In 1938 Bruno Landi took part in a tour in the United States, appearing in San Francisco, Philadelphia, Cincinnati and at the Metropolitan Opera in New York, in Rigoletto, L'elisir d'amore, L'amico Fritz and Martha. At the Metropolitan, he was cast for seven seasons.

He later left for Latin America, where he sang in Mexico City, Montevideo, Buenos Aires, Caracas, Santiago and Rosario.

He returned to La Scala in 1939 for the world premiere of La dama boba of Ermanno Wolf-Ferrari. In 1947 at the Teatro Pergolesi in Jesi, he was the protagonist in Manon with a very young Renata Scotto. His most popular roles were Count Almaviva in The Barber of Seville and Des Grieux in Manon.

In the forties, at the height of his vocal powers, he recorded two complete works: The Barber of Seville and Rigoletto, in addition to some individual tracks, now remastered on CD.

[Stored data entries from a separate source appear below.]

Lemma strip_tex_contents_up_to_stop (lines : list str) (end_str : str) :
  _strip_tex_contents lines end_str = up_to_stop end_str lines.
Proof. exact (strip_from_up_to_stop end_str lines []). Qed.

Lemma up_to_stop_idempotent (end_str : str) (lines : list str) :
  up_to_stop end_str (up_to_stop end_str lines) = up_to_stop end_str lines.
Proof.
  induction lines as [|line rest IH]; simpl; [done|].
  destruct (stops_at end_str line) eqn:Hstop; simpl; rewrite Hstop; [done|].
  by rewrite IH.
Qed.

(** X15.  Truncating a list of lines that was truncated, at the same marker,
    removes nothing more. *)
Theorem strip_tex_contents_idempotent (lines : list str) (end_str : str) :
  _strip_tex_contents (_strip_tex_contents lines end_str) end_str
  = _strip_tex_contents lines end_str.
Proof.
  rewrite !strip_tex_contents_up_to_stop. apply up_to_stop_idempotent.
Qed.

Lemma find_Some_startswith (t : str) :
  ∀ s i, find s t = Some i → startswith (drop i s) t = true.
Proof.
  induction s as [|c s IH]; intros i; simpl.
  - destruct (startswith [] t) eqn:Hst; [by intros [= <-]|done].
  - destruct (startswith (c :: s) t) eqn:Hst; [by intros [= <-]|].
    destruct (find s t) as [j|] eqn:Hfind; [|done]. simpl.
    intros [= <-]. simpl. by apply IH.
Qed.

Lemma find_char_Some (c : ascii) :
  ∀ s i, find s [c] = Some i →
         s !! i = Some c ∧ c ∉ take i s.
Proof.
  induction s as [|d s IH]; intros i; simpl; [done|].
  case_bool_decide as Heq; simpl.
  - intros [= <-]. subst d. split; [done|]. simpl. apply not_elem_of_nil.
  - destruct (find s [c]) as [j|] eqn:Hfind; [|done]. simpl.
    intros [= <-]. destruct (IH j eq_refl) as [Hj Hnot].
    split; [done|]. simpl. rewrite not_elem_of_cons. split; [congruence|done].
Qed.

Lemma find_char_None (c : ascii) :
  ∀ s, find s [c] = None → c ∉ s.
Proof.
  induction s as [|d s IH]; simpl; [intros _; apply not_elem_of_nil|].
  case_bool_decide as Heq; simpl; [done|].
  destruct (find s [c]) as [j|] eqn:Hfind; [done|]. intros _.
  rewrite not_elem_of_cons. split; [congruence|by apply IH].
Qed.

(** For a marker that starts with a character other than %, the test of
    the loop is the test in the words of the specification. *)
Lemma stops_at_spec (end_str line : str) (c : ascii) :
  head end_str = Some c → c ≠ percent →
  stops_at end_str line
  = contains line end_str && negb (percent_before_marker end_str line).
Proof.
  intros Hhead Hc. unfold stops_at, contains, percent_before_marker.
  destruct (find line end_str) as [at_end|] eqn:Hend; [|done].
  rewrite bool_decide_eq_true_2 by by eexists. simpl.
  assert (line !! at_end = Some c) as Hat.
  { apply find_Some_startswith in Hend.
    destruct end_str as [|c' e]; [done|]. injection Hhead as ->.
    rewrite <- (take_drop at_end line) at 1.
    destruct (drop at_end line) as [|d rest] eqn:Hdrop; [done|].
    simpl in Hend. apply andb_true_iff in Hend as [Hcd _].
    apply bool_decide_eq_true in Hcd. subst d.
    assert (at_end < length line).
    { destruct (decide (at_end < length line)); [done|].
      rewrite drop_ge in Hdrop by lia. done. }
    rewrite lookup_app_r by (rewrite length_take; lia).
    rewrite length_take. replace (at_end - at_end `min` length line) with 0 by lia.
    done. }
  destruct (find line "%") as [at_percent|] eqn:Hpercent.
  - apply find_char_Some in Hpercent as [Hat_percent Hfirst].
    destruct (decide (at_end < at_percent)) as [Hlt|Hge].
    + rewrite (proj2 (Nat.ltb_lt _ _)) by done.
      rewrite bool_decide_eq_false_2; [done|].
      intros Hin. apply Hfirst.
      apply elem_of_take in Hin as (j & Hj & Hlt').
      apply elem_of_take. exists j. split; [done|lia].
    + rewrite (proj2 (Nat.ltb_ge _ _)) by lia.
      assert (at_percent ≠ at_end).
      { intros ->. rewrite Hat in Hat_percent. injection Hat_percent as ->.
        by apply Hc. }
      rewrite bool_decide_eq_true_2; [done|].
      apply elem_of_take. exists at_percent. split; [done|lia].
  - apply find_char_None in Hpercent.
    rewrite bool_decide_eq_false_2; [done|].
    intros Hin. apply Hpercent.
    apply elem_of_take in Hin as (j & Hj & _).
    apply list_elem_of_lookup. by exists j.
Qed.
(** * file-encryptor: cipher engine, checkpoint store, worker pool, batch runner

    A shallow embedding of the main-process code of the file encryptor:
    - [Engine]  : crypto.ts (encryptFile, decryptFile, isFileEncrypted)
    - [Resume]  : resumableOperation.ts (canResumeOperation, resumeEncryption)
    - [Pool]    : encryptionWorkerManager.ts (queueTask, processQueue, ...)
    - [Batch]   : batchProcessor.ts (processFiles)
    - [BatchEngine] : the engine of crypto.ts as processFiles calls it
    - [Secure]  : secureMemory.ts (SecureBuffer, SecureString,
                  SecureMemoryManager)
    - [Names]   : crypto.ts (suggestOutputFilename)

    Files are byte lists stored in a finite map from paths to nodes.  Node's
    [crypto] primitives are not part of the repository, so they enter as
    section variables: PBKDF2 and SHA-256 as functions, AES-256-GCM through
    its structure (a counter-mode keystream that is XORed onto the data, and
    a 16-byte tag that is a function of key, IV and ciphertext).

    What the code leaves to the scheduler of the runtime enters as a section
    variable as well: whether a write issued after the end of a stream still
    lands, how much of a stream had reached the file when the stream was
    destroyed, and how many progress reports arrive before a promise
    settles.  JavaScript numbers are integers and rationals here: the code
    evaluates the same expressions in double precision.  A callback that
    throws inside a ['data'] listener raises an uncaught exception; the
    process is taken to survive it (as the main process of an Electron
    application does), the stream that called the listener delivers nothing
    more.

    The definitions come first, the theorems follow in the modules whose
    names end in [Facts] or [More]. *)

From Stdlib Require Import ZArith QArith Lia List String.
From stdpp Require Import gmap strings list fin_maps.

Open Scope Z_scope.

(** ** Results of fallible calls *)

Inductive error : Type :=
| ENOENT            (* no such file or directory *)
| EACCES            (* permission denied *)
| EISDIR            (* illegal operation on a directory *)
| ERR_OUT_OF_RANGE  (* RangeError: a stream range or position is out of range *)
| ERR_CRYPTO_AUTH   (* "Unsupported state or unable to authenticate data" *)
| ERR_INVALID_ARG   (* TypeError: a required argument is undefined *)
| ERR_UNKNOWN_CIPHER
| JsError (message : string).  (* throw new Error(message) *)

Inductive result (A : Type) : Type :=
| Ok (a : A)
| Err (e : error).
Arguments Ok {A} a.
Arguments Err {A} e.

#[global] Instance error_eq_dec : EqDecision error.
Proof. solve_decision. Defined.

(** ** The file system *)

Inductive node : Type :=
| File (content : list Z) (readable : bool)
| Dir (size : Z).

Module Fs.

(** [fs.statSync(p).size] *)
Definition statSync (fs : gmap string node) (p : string) : result Z :=
  match fs !! p with
  | None => Err ENOENT
  | Some (File c _) => Ok (Z.of_nat (length c))
  | Some (Dir sz) => Ok sz
  end.

(** [fs.existsSync(p)] *)
Definition existsSync (fs : gmap string node) (p : string) : bool :=
  match fs !! p with Some _ => true | None => false end.
(** [GetPrimitiveArrayCritical(arr, NULL)]: the elements of the array for
    direct access, or the null pointer when the VM cannot pin it. *)
Definition GetPrimitiveArrayCritical (arr : nat) : M (option (list Z)) := λ s,
  match java_heap s !! arr with
  | Some a =>
    if decide (arr ∈ unpinnable s)
    then Ret None (set_trace (trace s ++ [PinRequest arr false]) s)
    else Ret (Some (jarray_elems a))
             (set_trace (trace s ++ [PinRequest arr true])
                (set_pinned (pinned s ⊎ {[+ arr +]}) s))
  | None => Undefined BadReference
  end.

Definition JNI_COMMIT : Z := 1.
Definition JNI_ABORT : Z := 2.

(** [ReleasePrimitiveArrayCritical(arr, carray, mode)]: what native code
    did to [carray] becomes the content of the array (unless [JNI_ABORT]),
    and the pin ends (unless [JNI_COMMIT]). *)
Definition ReleasePrimitiveArrayCritical (arr : nat) (carray : list Z) (mode : Z)
  : M unit := λ s,
  match java_heap s !! arr with
  | Some a =>
    let jh := if mode =? JNI_ABORT then java_heap s
              else <[arr := jarray_with a carray]> (java_heap s) in
    let pn := if mode =? JNI_COMMIT then pinned s
              else pinned s ∖ {[+ arr +]} in
    Ret tt (set_trace (trace s ++ [PinRelease arr])
              (set_pinned pn (set_java_heap jh s)))
  | None => Undefined BadReference
  end.

(** ** The three entry points

    [ptr_size] is [sizeof(void * )], the value [getPointerSize] reports.
    Pointers are stored in native byte order, taken to be little-endian.
    A pinned array is the list of its elements and an address inside it is
    its offset from [byteP]. *)

Section Codec.

Variable ptr_size : nat.

(** [Java_ch_systemsx_cisd_hdf5_hdf5lib_H5_getPointerSize]. *)
Definition getPointerSize : Z := Z.of_nat ptr_size.

Definition encode_ptr (p : Z) : bytes :=
  (λ i : nat, Z.land (Z.shiftr p (8 * Z.of_nat i)) 0xFF) <$> seq 0 ptr_size.

Definition decode_ptr (bs : bytes) : Z :=
  foldr (λ b acc, b + 256 * acc) 0 bs.

Definition slot_in_bounds (mem : bytes) (ofs : Z) : bool :=
  (0 <=? ofs) && (ofs + Z.of_nat ptr_size <=? Z.of_nat (length mem)).

(** The pointer held by the [ptr_size] bytes at [ofs]. *)
Definition slot_value (mem : bytes) (ofs : Z) : Z :=
  decode_ptr (take ptr_size (drop (Z.to_nat ofs) mem)).

(** [*(char ** )(byteP + ofs)] as an rvalue. *)
Definition load_ptr (mem : bytes) (ofs : Z) : M Z :=
  if slot_in_bounds mem ofs then ret (slot_value mem ofs)
  else crash OutOfBounds.

(** [*(char ** )(byteP + ofs) = p]. *)
Definition store_ptr (mem : bytes) (ofs : Z) (p : Z) : M bytes :=
  if slot_in_bounds mem ofs
  then ret (take (Z.to_nat ofs) mem ++ encode_ptr p
              ++ drop (Z.to_nat ofs + ptr_size) mem)
  else crash OutOfBounds.

(** [Java_ch_systemsx_cisd_hdf5_hdf5lib_H5_compoundCpyVLStr], the native
    method [compoundCpyVLStr]: an absent [jstring] or [jbyteArray] is [None]. *)
Definition compoundCpyVLStr (str : option jstring) (buf : option nat) (bufOfs : Z)
  : M Z :=
  match str with
  | None => h5nullArgument "compoundCpyVLStr:  str is NULL" ;; ret (-1)
  | Some str =>
    match buf with
    | None => h5nullArgument "compoundCpyVLStr:  buf is NULL" ;; ret (-1)
    | Some buf =>
      do len <- GetStringUTFLength str;
      do strPCpy <- calloc 1 len;
      GetStringUTFRegion str 0 len strPCpy ;;
      do byteP <- GetPrimitiveArrayCritical buf;
      match byteP with
      | None => h5JNIFatalError "compoundCpyVLStr:  buf not pinned" ;; ret (-1)
      | Some byteP =>
        do byteP <- store_ptr byteP bufOfs strPCpy;
        ReleasePrimitiveArrayCritical buf byteP 0 ;;
        ret 0
      end
    end
  end.

(** [Java_ch_systemsx_cisd_hdf5_hdf5lib_H5_createVLStrFromCompound], the
    native method [createVLStrFromCompound]. *)
Definition createVLStrFromCompound (buf : option nat) (offset : Z)
  : M (option jstring) :=
  match buf with
  | None => h5nullArgument "createVLStrFromCompound:  buf is NULL" ;; ret None
  | Some buf =>
    do byteP <- GetPrimitiveArrayCritical buf;
    match byteP with
    | None =>
      h5JNIFatalError "createVLStrFromCompound:  buf not pinned" ;; ret None
    | Some byteP =>
      do strP <- load_ptr byteP offset;
      do str <- NewStringUTF strP;
      ReleasePrimitiveArrayCritical buf byteP 0 ;;
      ret str
    end
  end.

(** The inner [for] loop: [idxP] is consumed front to back, which is
    [i = 0 .. idxLen - 1]. *)
Fixpoint free_slots (byteP : bytes) (ptr : Z) (idxP : list Z) : M unit :=
  match idxP with
  | [] => ret tt
  | idx :: rest =>
    do strP <- load_ptr byteP (ptr + idx);
    free strP ;;
    free_slots byteP ptr rest
  end.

He retired from the stage at the end of the 1950s and settled in Buenos Aires, where he taught singing with his wife, the Argentinian soprano Hilde Reggiani. He died in Buenos Aires at the age of 68.

== Repertoire ==

| Role | Work | Composer |
|---|---|---|
| Basil | The Marriage of Figaro | Mozart |
| Elvino | La sonnambula | Bellini |
| Count Almaviva | The Barber of Seville | Rossini |
| Ramiro | La Cenerentola | Rossini |
| Nemorino | L'elisir d'amore | Donizetti |
| Ernesto | Don Pasquale | Donizetti |
| Fernando | La Favorite | Donizetti |
| Edgardo | Lucia di Lammermoor | Donizetti |
| Duke of Mantua | Rigoletto | Verdi |
| Alfredo Germont | La Traviata | Verdi |
| Fenton | Falstaff | Verdi |
| Rodolfo | La bohème | Puccini |
| Mario Cavaradossi | Tosca | Puccini |
| Pinkerton | Madame Butterfly | Puccini |
| Rinuccio | Gianni Schicchi | Puccini |
| Fritz | L'amico Fritz | Mascagni |
| Des Grieux | Manon | Massenet |
| Werther | Werther | Massenet |
| Nicias | Thaïs | Massenet |
| Faust | Faust | Gounod |
| Huon of Bordeaux | Oberon | von Weber |
| Nadir | Les pêcheurs de perles | Bizet |
| Wilhelm | Mignon | Thomas |
| Lionel | Martha | von Flotow |
| Faust | Mefistofele | Boito |
| Count Riccardo | I quatro rusteghi | Wolf-Ferrari |
| Lorenzo | La dama boba | Wolf-Ferrari |

== Discography ==
- Gioachino Rossini, The Barber of Seville, interpreters: Bruno Landi, Lily Pons, Pompilio Malatesta, John Charles Thomas, Josephine Tumina, Ezio Pinza. Chorus and Orchestra of the Metropolitan Opera, director Gennaro Papi – Live, 22 January 1938 – 33 rpm records by Unique Opera Records Corp. UORC129 USA
- Gioachino Rossini, The Barber of Seville, interpreters: Bruno Landi, Wilfred Engelman, Lucille Browning, Hilde Reggiani, Carlos Ramirez, Lorenzo Alvary, John Gurney. Orchestra, and Chorus RCA Victor Symphony Orchestra director Giuseppe Bamboschek – 1940
- Gioachino Rossini, The Barber of Seville, interpreters: Bruno Landi, Salvatore Baccaloni, Josephine Tuminia, John Charles Thomas, Wilfred Engelman, Ezio Pinza, Irma Petina, John Dudley. Orchestra and Chorus of the Metropolitan Opera Assoc. – Director Giuseppe Bamboschek – Live 1 March 1941 – 33 rpm records from The Golden Age of Opera (EJS139), remastered and r-issued on two CDs by Omega, for the series "Opera Archive", n° 393 – USA
- Giuseppe Verdi, Rigoletto, interpreters: Bruno Landi, Robert Weede, Hilde Reggiani, Nicola Moscona, Bruna Castagna . Orchestra and Chorus of the Metropolitan Opera of New York, director Ettore Panizza, live recording 1942
- Giuseppe Verdi, Rigoletto, interpreters: Bruno Landi, Hilde Reggiani, Frank Valentino. Orchestra and Chorus of the Teatro Eliseo of Rome, director Manrico De Tura – 1953
- Giacomo Puccini, La Bohème: "Che gelida manina"
- Gioachino Rossini, The Barber of Seville: "Ecco ridente in ciel"
- Gaetano Donizetti, Don Pasquale 'Povero Ernesto"
- Jules Massenet, Werther: "Ah non-mi ridestar"
- Friedrich von Flotow, Martha: "M'aparì"

== Sources ==
- Dionisio Petrella, Los italianos en la historia de la Argentine culture , Asociación Dante Alighieri, 1979.